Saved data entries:
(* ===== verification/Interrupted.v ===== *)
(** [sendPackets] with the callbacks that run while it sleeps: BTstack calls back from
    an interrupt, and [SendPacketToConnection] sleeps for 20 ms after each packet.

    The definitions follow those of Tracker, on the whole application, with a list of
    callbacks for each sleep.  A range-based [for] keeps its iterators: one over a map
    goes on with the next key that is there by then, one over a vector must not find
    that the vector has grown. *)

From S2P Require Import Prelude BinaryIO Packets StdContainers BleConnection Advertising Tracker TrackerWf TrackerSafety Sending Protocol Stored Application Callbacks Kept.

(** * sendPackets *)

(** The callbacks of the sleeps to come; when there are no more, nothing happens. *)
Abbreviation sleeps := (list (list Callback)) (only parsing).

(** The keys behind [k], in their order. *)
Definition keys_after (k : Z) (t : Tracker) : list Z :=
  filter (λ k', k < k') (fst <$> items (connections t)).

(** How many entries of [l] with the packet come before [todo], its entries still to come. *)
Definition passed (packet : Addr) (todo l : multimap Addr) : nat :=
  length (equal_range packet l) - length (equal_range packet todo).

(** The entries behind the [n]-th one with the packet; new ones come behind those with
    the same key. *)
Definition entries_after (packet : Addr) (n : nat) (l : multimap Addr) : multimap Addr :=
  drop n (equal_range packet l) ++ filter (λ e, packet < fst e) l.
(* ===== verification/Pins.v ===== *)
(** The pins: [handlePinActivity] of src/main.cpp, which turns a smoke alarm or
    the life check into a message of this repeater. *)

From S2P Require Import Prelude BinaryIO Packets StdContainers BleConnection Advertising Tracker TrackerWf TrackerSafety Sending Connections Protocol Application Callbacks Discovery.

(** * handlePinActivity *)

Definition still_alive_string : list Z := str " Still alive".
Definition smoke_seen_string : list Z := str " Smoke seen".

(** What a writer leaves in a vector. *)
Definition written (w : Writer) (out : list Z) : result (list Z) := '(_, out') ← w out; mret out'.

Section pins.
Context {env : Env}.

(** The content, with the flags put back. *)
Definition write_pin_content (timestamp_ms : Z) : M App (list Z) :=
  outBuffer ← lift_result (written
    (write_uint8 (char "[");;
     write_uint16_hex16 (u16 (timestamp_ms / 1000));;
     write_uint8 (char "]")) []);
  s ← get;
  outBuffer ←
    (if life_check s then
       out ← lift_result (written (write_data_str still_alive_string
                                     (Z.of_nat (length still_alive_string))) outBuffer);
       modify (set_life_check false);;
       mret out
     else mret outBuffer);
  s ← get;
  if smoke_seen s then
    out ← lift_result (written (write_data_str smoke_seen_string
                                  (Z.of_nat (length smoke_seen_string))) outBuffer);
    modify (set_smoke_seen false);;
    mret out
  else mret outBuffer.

==

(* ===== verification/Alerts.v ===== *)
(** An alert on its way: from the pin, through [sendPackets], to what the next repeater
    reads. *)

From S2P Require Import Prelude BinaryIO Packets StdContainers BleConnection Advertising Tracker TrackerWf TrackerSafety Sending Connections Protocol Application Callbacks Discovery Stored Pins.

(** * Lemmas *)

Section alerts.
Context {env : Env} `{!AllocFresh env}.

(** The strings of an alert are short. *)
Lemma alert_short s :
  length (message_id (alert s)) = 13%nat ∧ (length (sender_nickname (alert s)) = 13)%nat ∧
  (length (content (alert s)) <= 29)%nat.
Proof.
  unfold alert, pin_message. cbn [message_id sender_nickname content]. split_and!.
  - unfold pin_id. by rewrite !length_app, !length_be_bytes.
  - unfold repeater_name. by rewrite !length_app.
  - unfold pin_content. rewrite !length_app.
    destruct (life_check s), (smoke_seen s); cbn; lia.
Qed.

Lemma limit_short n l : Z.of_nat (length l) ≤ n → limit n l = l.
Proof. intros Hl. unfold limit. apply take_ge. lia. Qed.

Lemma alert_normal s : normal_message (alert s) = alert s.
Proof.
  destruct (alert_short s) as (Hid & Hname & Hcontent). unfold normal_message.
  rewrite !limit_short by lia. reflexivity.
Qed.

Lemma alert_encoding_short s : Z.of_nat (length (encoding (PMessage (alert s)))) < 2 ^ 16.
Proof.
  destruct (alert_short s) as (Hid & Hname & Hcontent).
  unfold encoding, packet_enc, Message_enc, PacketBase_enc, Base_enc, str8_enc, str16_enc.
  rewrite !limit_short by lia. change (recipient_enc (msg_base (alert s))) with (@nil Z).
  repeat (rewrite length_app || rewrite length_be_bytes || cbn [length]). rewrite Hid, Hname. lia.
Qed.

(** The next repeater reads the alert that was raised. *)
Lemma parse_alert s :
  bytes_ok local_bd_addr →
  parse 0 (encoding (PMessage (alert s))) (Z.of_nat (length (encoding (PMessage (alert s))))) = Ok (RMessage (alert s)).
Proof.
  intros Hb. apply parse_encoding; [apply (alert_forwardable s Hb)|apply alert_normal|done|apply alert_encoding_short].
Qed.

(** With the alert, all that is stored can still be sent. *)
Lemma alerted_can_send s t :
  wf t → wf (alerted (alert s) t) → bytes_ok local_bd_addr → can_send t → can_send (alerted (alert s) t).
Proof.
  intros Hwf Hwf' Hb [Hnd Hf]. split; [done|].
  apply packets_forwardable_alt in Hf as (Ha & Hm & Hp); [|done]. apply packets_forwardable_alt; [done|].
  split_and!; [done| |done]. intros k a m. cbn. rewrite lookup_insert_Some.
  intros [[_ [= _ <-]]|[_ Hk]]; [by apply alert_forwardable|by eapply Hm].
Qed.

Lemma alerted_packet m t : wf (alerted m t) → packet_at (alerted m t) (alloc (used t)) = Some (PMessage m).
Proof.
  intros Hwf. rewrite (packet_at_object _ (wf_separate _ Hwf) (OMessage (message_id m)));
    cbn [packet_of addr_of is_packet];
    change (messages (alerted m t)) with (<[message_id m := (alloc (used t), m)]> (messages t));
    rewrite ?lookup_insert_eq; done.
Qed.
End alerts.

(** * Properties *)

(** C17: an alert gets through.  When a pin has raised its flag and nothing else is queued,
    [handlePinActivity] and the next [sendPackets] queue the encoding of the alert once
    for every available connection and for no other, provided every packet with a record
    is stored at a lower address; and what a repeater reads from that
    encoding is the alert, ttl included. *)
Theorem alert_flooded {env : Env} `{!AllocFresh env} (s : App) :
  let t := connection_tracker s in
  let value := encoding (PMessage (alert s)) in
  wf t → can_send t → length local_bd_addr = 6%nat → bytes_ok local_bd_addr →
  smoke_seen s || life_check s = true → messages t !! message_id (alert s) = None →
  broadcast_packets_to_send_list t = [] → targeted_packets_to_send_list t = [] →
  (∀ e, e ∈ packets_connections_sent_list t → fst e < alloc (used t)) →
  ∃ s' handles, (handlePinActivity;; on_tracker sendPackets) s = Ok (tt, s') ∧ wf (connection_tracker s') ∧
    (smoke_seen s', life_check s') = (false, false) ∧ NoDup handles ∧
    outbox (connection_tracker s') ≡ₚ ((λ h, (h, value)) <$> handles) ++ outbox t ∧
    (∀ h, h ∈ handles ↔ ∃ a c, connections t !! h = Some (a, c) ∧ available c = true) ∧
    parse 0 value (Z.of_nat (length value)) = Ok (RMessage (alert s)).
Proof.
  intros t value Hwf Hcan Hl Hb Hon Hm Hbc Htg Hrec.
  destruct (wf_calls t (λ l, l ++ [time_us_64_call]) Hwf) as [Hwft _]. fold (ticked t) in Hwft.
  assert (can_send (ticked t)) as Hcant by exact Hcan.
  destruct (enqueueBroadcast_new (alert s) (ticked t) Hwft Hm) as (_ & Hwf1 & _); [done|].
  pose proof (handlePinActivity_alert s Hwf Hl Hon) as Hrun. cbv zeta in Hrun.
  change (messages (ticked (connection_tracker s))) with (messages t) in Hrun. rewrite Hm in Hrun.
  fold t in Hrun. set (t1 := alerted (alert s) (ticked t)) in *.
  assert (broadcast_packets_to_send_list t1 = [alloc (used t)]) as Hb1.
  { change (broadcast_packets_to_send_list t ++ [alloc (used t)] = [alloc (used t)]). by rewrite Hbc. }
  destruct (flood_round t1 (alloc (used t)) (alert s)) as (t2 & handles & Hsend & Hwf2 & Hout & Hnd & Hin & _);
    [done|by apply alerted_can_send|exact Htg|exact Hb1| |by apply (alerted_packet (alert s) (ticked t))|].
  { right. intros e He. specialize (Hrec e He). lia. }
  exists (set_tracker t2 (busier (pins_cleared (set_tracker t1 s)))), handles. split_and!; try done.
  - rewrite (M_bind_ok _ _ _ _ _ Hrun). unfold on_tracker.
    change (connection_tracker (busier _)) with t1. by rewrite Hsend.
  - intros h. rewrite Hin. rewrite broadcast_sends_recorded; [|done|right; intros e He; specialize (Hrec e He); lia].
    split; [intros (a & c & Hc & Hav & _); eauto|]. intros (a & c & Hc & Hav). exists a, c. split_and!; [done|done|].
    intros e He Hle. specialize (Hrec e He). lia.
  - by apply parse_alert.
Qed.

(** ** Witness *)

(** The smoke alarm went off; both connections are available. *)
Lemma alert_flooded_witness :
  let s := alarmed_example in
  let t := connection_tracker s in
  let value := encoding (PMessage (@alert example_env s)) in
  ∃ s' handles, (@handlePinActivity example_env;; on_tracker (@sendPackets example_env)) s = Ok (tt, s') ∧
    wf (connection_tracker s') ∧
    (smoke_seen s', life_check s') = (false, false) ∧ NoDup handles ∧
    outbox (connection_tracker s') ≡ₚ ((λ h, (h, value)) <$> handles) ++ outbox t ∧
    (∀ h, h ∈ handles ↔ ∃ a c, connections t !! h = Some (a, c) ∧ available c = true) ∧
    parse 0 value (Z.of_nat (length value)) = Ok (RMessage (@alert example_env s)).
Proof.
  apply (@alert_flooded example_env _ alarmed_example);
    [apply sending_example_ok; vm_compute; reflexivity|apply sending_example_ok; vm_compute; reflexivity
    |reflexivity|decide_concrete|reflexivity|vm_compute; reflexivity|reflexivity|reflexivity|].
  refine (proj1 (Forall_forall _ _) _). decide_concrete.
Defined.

--

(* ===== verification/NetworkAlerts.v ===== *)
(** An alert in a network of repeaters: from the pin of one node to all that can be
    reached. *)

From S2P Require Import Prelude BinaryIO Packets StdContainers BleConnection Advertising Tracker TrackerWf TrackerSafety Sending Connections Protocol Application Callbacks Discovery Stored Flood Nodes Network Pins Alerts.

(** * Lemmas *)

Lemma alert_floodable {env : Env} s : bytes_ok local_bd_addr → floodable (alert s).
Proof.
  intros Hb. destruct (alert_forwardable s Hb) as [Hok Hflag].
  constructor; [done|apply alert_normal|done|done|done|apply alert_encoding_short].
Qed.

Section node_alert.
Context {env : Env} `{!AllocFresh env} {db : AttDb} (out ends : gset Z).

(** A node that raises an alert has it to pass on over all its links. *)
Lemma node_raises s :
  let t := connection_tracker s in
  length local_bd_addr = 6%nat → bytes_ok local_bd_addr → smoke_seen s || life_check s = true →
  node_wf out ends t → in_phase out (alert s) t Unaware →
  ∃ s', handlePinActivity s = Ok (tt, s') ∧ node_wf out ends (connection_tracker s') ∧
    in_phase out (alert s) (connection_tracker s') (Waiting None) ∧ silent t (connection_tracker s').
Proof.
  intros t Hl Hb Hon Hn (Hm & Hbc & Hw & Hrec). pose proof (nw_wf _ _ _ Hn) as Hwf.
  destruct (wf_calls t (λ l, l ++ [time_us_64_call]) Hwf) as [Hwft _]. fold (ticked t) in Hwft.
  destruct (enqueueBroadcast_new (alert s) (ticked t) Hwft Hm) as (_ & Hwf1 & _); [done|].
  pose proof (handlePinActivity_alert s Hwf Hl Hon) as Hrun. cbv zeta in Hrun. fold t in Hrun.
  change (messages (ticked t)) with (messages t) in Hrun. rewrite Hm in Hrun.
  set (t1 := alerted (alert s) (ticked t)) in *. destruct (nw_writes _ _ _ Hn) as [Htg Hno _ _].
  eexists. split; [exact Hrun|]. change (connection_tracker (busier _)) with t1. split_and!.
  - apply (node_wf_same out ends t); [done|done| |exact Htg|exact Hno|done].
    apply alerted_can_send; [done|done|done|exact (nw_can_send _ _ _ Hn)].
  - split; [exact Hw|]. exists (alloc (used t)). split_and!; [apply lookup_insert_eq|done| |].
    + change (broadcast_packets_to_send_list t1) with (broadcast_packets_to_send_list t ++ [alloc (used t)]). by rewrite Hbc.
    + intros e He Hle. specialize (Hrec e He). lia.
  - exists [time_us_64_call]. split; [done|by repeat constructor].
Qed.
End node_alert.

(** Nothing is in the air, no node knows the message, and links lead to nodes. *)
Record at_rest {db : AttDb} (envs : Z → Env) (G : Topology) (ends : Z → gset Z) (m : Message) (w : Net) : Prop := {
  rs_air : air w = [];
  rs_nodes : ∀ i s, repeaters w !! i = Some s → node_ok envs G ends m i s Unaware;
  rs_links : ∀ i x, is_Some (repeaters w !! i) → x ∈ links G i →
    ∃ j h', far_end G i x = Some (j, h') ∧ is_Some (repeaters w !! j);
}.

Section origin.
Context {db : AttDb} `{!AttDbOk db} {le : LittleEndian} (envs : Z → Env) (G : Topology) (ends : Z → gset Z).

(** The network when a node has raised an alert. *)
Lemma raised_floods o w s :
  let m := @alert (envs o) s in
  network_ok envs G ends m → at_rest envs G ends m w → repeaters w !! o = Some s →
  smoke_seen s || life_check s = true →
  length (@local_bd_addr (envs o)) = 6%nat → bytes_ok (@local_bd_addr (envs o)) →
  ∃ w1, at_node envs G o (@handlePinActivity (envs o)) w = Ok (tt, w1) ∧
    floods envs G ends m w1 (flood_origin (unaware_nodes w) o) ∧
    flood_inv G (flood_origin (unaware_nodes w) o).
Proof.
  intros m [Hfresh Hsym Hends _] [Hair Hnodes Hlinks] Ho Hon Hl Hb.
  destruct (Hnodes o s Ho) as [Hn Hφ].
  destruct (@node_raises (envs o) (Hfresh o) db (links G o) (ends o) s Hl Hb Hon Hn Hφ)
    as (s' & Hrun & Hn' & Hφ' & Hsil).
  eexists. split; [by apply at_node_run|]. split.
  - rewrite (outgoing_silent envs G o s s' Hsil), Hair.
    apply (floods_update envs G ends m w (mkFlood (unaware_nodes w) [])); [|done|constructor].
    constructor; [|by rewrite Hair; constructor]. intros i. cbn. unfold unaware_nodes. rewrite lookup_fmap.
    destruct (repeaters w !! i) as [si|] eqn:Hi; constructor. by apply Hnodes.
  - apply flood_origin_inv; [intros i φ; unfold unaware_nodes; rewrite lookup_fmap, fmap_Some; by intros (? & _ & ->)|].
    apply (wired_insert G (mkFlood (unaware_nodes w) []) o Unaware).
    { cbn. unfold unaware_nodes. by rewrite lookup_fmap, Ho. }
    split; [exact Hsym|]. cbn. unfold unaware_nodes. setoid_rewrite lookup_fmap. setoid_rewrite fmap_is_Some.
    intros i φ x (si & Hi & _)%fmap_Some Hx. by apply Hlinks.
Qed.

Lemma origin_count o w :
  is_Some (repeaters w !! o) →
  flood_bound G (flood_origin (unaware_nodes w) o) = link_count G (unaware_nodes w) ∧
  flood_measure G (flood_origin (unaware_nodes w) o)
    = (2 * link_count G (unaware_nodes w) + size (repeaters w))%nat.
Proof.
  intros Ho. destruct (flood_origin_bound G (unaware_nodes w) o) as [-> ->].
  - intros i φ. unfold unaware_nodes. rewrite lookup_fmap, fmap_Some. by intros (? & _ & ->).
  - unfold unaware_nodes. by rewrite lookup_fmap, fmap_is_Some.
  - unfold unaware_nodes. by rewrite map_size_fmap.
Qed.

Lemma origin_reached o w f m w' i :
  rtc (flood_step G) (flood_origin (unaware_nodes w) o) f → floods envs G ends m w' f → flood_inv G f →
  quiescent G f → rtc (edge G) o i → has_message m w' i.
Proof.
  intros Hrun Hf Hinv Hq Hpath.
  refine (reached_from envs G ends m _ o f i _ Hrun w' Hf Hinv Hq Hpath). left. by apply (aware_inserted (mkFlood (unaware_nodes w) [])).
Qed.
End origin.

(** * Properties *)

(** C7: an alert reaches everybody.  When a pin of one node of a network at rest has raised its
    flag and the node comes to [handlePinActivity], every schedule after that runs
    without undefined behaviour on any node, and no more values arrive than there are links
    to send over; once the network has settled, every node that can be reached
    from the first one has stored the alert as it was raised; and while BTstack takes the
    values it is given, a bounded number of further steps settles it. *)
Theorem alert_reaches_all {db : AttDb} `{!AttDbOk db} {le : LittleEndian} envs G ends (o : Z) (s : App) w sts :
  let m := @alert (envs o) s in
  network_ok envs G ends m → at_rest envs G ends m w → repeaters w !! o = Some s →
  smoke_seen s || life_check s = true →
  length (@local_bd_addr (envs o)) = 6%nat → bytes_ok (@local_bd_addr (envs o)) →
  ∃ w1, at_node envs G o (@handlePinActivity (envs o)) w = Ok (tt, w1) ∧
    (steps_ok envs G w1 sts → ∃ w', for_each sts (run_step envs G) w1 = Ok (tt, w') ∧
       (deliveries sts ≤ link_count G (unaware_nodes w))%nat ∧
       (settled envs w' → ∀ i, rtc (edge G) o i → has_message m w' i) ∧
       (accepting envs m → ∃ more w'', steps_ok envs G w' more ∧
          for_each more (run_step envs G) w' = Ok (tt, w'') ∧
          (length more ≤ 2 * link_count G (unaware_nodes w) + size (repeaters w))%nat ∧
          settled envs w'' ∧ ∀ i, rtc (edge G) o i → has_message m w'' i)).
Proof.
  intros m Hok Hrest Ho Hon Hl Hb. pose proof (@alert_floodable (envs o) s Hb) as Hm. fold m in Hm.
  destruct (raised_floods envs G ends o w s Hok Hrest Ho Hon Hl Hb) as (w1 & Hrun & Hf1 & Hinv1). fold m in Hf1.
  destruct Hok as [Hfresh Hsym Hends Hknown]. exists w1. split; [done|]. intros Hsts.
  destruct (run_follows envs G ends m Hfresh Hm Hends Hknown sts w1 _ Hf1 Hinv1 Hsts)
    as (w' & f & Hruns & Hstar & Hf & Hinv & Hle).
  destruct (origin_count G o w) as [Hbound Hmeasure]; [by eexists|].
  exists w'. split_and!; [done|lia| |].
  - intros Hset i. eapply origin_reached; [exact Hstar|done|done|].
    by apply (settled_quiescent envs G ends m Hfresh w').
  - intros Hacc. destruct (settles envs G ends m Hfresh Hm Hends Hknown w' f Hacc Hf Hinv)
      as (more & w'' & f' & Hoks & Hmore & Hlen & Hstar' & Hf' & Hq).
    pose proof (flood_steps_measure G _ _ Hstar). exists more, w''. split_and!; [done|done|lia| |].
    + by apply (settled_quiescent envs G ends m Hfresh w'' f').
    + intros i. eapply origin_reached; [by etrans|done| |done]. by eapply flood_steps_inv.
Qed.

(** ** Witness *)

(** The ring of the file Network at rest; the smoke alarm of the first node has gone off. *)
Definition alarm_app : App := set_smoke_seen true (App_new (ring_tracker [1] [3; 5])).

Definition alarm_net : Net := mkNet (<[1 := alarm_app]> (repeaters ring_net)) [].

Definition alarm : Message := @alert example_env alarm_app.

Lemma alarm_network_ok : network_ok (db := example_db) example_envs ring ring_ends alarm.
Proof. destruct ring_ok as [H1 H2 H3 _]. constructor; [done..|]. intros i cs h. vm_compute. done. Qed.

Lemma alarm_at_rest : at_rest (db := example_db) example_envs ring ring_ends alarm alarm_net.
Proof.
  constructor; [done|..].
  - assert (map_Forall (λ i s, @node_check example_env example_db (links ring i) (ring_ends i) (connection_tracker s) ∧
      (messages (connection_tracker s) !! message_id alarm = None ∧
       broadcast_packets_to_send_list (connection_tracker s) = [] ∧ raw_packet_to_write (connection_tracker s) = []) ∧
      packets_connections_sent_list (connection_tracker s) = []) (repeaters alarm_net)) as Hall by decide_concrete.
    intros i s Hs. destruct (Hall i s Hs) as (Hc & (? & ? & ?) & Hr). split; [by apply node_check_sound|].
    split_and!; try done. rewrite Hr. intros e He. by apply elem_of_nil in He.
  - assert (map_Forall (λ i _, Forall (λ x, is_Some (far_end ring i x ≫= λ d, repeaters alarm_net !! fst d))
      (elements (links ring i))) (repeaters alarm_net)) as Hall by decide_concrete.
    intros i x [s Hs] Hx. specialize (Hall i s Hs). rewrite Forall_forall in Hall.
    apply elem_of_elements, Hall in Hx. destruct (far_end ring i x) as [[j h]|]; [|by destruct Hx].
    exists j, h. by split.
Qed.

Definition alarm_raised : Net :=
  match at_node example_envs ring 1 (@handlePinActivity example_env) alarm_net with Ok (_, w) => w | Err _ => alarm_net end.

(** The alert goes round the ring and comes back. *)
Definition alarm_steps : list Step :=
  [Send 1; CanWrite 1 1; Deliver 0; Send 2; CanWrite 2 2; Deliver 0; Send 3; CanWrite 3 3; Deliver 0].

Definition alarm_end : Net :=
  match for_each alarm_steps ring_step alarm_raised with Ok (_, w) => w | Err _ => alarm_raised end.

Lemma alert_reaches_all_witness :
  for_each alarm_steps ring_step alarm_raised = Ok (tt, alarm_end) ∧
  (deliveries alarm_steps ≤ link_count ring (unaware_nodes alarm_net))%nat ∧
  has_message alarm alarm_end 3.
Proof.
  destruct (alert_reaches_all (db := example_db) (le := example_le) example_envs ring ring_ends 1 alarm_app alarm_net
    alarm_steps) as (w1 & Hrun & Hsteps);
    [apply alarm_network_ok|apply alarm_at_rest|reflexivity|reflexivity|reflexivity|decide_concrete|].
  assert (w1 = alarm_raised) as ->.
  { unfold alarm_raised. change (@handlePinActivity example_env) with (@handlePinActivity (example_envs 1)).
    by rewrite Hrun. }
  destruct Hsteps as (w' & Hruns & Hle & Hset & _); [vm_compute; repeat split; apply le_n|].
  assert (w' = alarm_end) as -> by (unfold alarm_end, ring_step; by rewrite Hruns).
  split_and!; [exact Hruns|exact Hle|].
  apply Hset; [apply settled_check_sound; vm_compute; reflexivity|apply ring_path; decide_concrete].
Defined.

- _Assignment_
Count the lines of the entries above that contain the word "right" and give only the number.

- _Answer to the exercise_
2